(** ** The filter (the numbers of rpc/connector/connector.proto) *)
Definition ListRequest_UNSPECIFIED : Z := 0.
Definition ListRequest_INTERCEPTS : Z := 1.
Definition ListRequest_REPLACEMENTS : Z := 2.
Definition ListRequest_INGESTS : Z := 4.
Definition ListRequest_WIRETAPS : Z := 8.
Definition ListRequest_INSTALLED_AGENTS : Z := 16.
Definition ListRequest_EVERYTHING : Z := 31.

Definition Kind_String (k : rpc_kind) : string :=
  match k with RPC_UNSPECIFIED => "UNSPECIFIED" | RPC_DEPLOYMENT => "DEPLOYMENT" | RPC_REPLICASET => "REPLICASET" | RPC_STATEFULSET => "STATEFULSET" | RPC_ROLLOUT => "ROLLOUT" end.

Section Listing.
(** What is told of an ingest. *)
Context {G : Type}.
Record ListedWorkload := mkLW {
  lw_Name : string; lw_Namespace : string; lw_WorkloadResourceType : string; lw_Uid : string; lw_DesiredReplicas : Z; lw_ReadyReplicas : Z;
  lw_Services : list ServiceAssociation; lw_NotInterceptableReason : string;
  lw_InterceptInfo : list InterceptInfo; lw_IngestInfo : list G; lw_AgentVersion : string
}.
(** The bit of an intercept, a replacement or a wiretap. *)
Definition engagement_bit (ii : InterceptInfo) : Z :=
  if sp_NoDefaultPort (ii_Spec ii) then ListRequest_REPLACEMENTS
  else if sp_Wiretap (ii_Spec ii) then ListRequest_WIRETAPS
  else ListRequest_INTERCEPTS.
Definition match_intercept (filter : Z) (acc : Z * list InterceptInfo) (ii : InterceptInfo) : Z * list InterceptInfo :=
  let '(filterMatch, infos) := acc in
  (Z.lor filterMatch (engagement_bit ii),
   if negb (Z.land filter (engagement_bit ii) =? 0) || (filter =? 0) then infos ++ [ii] else infos).
Definition list_one (iMap : gmap string (list InterceptInfo)) (gMap : gmap string (list G)) (sMap : gmap string string) (filter : Z)
    (key : workloadInfoKey) (namespace : string) (info : workloadInfo) : option ListedWorkload :=
  let name := key.2 in
  let filterMatch := Z.ldiff ListRequest_EVERYTHING (Z.lor (Z.lor ListRequest_REPLACEMENTS ListRequest_INTERCEPTS) ListRequest_WIRETAPS) in
  let '(filterMatch, infos) := foldl (match_intercept filter) (filterMatch, []) (default [] (iMap !! name)) in
  let filterMatch := match gMap !! name with Some _ => filterMatch | None => Z.ldiff filterMatch ListRequest_INGESTS end in
  let filterMatch := match sMap !! name with Some _ => filterMatch | None => Z.ldiff filterMatch ListRequest_INSTALLED_AGENTS end in
  if negb (filter =? 0) && (Z.land filter filterMatch =? 0) then None
  else Some (mkLW name namespace (Kind_String key.1) (wk_uid info) (wk_desiredReplicas info) (wk_readyReplicas info) (wk_services info)
         (match wk_state info with StateAvailable => EmptyString | s => State_String s end)
         infos (default [] (gMap !! name)) (default EmptyString (sMap !! name))).
Definition listing_key (key : workloadInfoKey) (namespace : string) : string := Kind_String key.1 +:+ ":" +:+ key.2 +:+ "." +:+ namespace.

(** [visit] is the order of a range over the workloads of a namespace, [values] that of the
    range over the result, and [sortSlice] is sort.Slice with the order of names. *)
Context (visit : view -> list (workloadInfoKey * workloadInfo)) (values : gmap string ListedWorkload -> list ListedWorkload) (sortSlice : list ListedWorkload -> list ListedWorkload).
Definition eachWorkload {A} (workloads : gmap string view) (namespaces : list string) (do_ : A -> workloadInfoKey -> string -> workloadInfo -> A) (a : A) : A :=
  foldl (fun a ns => match workloads !! ns with Some m => foldl (fun a x => do_ a x.1 ns x.2) a (visit m) | None => a end) a namespaces.
Definition getInfosForWorkloads (workloads : gmap string view) (namespaces : list string) (iMap : gmap string (list InterceptInfo)) (gMap : gmap string (list G))
    (sMap : gmap string string) (filter : Z) : list ListedWorkload :=
  let wiMap := eachWorkload workloads namespaces
    (fun wiMap key ns info => match list_one iMap gMap sMap filter key ns info with Some x => <[listing_key key ns := x]> wiMap | None => wiMap end) ∅ in
  sortSlice (values wiMap).

(** [WorkloadInfoSnapshot], once the watchers of the namespaces are in sync.  [actual] is
    ActualNamespace; ingests are keyed by workload, container and namespace. *)
Definition by_name {A} (l : list (string * A)) : gmap string (list A) :=
  foldl (fun m x => <[x.1 := default [] (m !! x.1) ++ [x.2]]> m) ∅ l.
Definition WorkloadInfoSnapshot (actual : string -> string) (sessionNamespace : string) (workloads : gmap string view) (intercepts : list InterceptInfo)
    (agents : list (string * string)) (ingests : list (string * G)) (namespaces : list string) (filter : Z) : list ListedWorkload :=
  let nss := omap (fun ns => let ns := actual ns in if bool_decide (ns = EmptyString) then None else Some ns) namespaces in
  match nss with
  | [] => []
  | _ =>
      let sMap := if bool_decide (nss = [sessionNamespace]) then foldl (fun m a => <[a.1 := a.2]> m) ∅ agents else ∅ in
      let iMap := by_name ((fun i => (sp_Agent (ii_Spec i), i)) <$> base.filter (fun i => sp_Namespace (ii_Spec i) ∈ nss) intercepts) in
      getInfosForWorkloads workloads nss iMap (by_name ingests) sMap filter
  end.
End Listing.

(** [cloneServiceAssociations]: the entries that are not nil. *)
Definition cloneServiceAssociations (services : list (option ServiceAssociation)) : list ServiceAssociation := omap id services.

(** ** Waiting for an update
    A subscriber has a channel for one signal.  An update stores the new map and signals
    every subscriber whose channel is empty, under the same lock. *)
Inductive wait_pc := Checking | Waiting | Satisfied.
Record waiting := mkWait { wa_workloads : gmap string view; wa_signal : bool; wa_pc : wait_pc }.
Section Waiting.
Context (namespace name : string) (predicate : workloadInfo -> bool).
Definition check (workloads : gmap string view) : bool :=
  existsb (fun x => bool_decide (x.1.2 = name) && predicate x.2) (map_to_list (default ∅ (workloads !! namespace))).
Definition update (events : list WorkloadEvent) (ns : string) (x : waiting) : waiting :=
  mkWait (workloadsWatcher_handler ns events (wa_workloads x)) true (wa_pc x).
Definition waiter_turn (x : waiting) : waiting :=
  match wa_pc x with
  | Checking => mkWait (wa_workloads x) (wa_signal x) (if check (wa_workloads x) then Satisfied else Waiting)
  | Waiting => if wa_signal x then mkWait (wa_workloads x) false Checking else x
  | Satisfied => x
  end.
(** [subscribeWorkloadsChange] comes first. *)
Definition waitForWorkloadUpdate (workloads : gmap string view) : waiting := mkWait workloads false Checking.
Inductive wait_step : waiting -> waiting -> Prop :=
  | WsUpdate x ns events : wait_step x (update events ns x)
  | WsTurn x : wait_step x (waiter_turn x).
End Waiting.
####################
Exercise requirements: Copy every line from the records that holds the string "ldiff".

Solved exercise:
  let filterMatch := Z.ldiff ListRequest_EVERYTHING (Z.lor (Z.lor ListRequest_REPLACEMENTS ListRequest_INTERCEPTS) ListRequest_WIRETAPS) in
  let filterMatch := match gMap !! name with Some _ => filterMatch | None => Z.ldiff filterMatch ListRequest_INGESTS end in
  let filterMatch := match sMap !! name with Some _ => filterMatch | None => Z.ldiff filterMatch ListRequest_INSTALLED_AGENTS end in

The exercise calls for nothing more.